Within the data below, copy each line where the string "match" is found.
━━━━━━━━━━
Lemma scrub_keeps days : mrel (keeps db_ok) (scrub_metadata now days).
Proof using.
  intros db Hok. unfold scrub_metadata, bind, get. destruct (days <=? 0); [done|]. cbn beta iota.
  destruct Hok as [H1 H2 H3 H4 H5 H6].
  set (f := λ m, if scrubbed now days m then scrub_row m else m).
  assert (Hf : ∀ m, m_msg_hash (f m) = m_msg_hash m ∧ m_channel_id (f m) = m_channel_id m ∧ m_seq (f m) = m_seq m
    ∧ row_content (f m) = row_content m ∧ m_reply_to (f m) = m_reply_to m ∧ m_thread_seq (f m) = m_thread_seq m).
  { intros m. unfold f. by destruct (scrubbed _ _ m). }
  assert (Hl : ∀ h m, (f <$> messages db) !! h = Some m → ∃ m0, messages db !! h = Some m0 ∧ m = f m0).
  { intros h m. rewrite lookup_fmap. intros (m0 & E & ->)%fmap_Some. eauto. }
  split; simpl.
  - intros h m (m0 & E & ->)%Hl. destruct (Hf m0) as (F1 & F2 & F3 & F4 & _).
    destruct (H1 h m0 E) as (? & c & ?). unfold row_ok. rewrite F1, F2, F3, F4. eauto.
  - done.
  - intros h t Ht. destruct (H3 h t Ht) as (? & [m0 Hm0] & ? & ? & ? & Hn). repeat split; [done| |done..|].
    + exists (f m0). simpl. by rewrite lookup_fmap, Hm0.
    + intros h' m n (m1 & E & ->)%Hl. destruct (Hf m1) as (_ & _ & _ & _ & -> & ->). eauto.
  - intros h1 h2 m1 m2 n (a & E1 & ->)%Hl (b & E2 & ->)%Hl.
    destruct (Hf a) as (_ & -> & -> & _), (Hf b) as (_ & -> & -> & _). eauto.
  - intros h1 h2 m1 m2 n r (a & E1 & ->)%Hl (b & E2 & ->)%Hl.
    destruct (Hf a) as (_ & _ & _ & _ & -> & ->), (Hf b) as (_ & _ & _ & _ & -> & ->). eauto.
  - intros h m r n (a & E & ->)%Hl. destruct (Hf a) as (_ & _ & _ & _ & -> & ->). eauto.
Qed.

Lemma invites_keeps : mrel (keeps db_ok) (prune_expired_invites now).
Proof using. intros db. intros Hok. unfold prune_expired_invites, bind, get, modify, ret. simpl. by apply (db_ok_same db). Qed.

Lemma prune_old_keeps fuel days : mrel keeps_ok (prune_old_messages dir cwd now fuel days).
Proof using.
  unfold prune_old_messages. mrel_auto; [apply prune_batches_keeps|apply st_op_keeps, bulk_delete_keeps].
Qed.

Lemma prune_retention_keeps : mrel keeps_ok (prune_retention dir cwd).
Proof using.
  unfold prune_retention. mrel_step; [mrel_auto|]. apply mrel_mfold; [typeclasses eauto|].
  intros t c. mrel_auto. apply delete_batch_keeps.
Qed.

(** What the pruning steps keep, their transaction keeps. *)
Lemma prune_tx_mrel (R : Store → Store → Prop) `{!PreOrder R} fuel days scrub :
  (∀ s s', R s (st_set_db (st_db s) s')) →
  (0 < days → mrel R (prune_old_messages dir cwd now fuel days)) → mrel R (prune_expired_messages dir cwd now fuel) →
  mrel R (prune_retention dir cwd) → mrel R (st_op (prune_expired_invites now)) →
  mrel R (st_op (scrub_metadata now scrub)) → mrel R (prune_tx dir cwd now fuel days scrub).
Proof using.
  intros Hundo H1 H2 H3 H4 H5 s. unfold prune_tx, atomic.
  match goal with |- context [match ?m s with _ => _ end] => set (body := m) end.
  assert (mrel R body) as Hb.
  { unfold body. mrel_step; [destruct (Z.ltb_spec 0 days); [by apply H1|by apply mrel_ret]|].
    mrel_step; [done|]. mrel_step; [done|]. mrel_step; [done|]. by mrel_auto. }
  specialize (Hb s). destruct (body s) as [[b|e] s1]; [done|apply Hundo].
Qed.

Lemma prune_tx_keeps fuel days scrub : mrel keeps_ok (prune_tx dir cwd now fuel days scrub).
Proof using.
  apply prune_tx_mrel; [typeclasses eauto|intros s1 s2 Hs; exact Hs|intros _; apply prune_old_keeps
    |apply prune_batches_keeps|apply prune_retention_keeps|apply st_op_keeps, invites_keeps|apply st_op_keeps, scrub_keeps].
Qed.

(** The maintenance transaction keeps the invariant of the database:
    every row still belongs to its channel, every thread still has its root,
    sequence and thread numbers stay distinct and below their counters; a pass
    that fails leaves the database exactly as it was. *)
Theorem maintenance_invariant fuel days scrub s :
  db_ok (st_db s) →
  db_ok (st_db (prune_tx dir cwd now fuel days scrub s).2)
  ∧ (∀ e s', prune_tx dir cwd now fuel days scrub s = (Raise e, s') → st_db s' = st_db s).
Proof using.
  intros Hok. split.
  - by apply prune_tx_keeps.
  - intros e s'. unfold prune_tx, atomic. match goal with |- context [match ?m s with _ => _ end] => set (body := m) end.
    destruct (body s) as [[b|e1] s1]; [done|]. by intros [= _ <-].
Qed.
━━━━━━━━━━
TASK RESPONSE:
  match goal with |- context [match ?m s with _ => _ end] => set (body := m) end.
  - intros e s'. unfold prune_tx, atomic. match goal with |- context [match ?m s with _ => _ end] => set (body := m) end.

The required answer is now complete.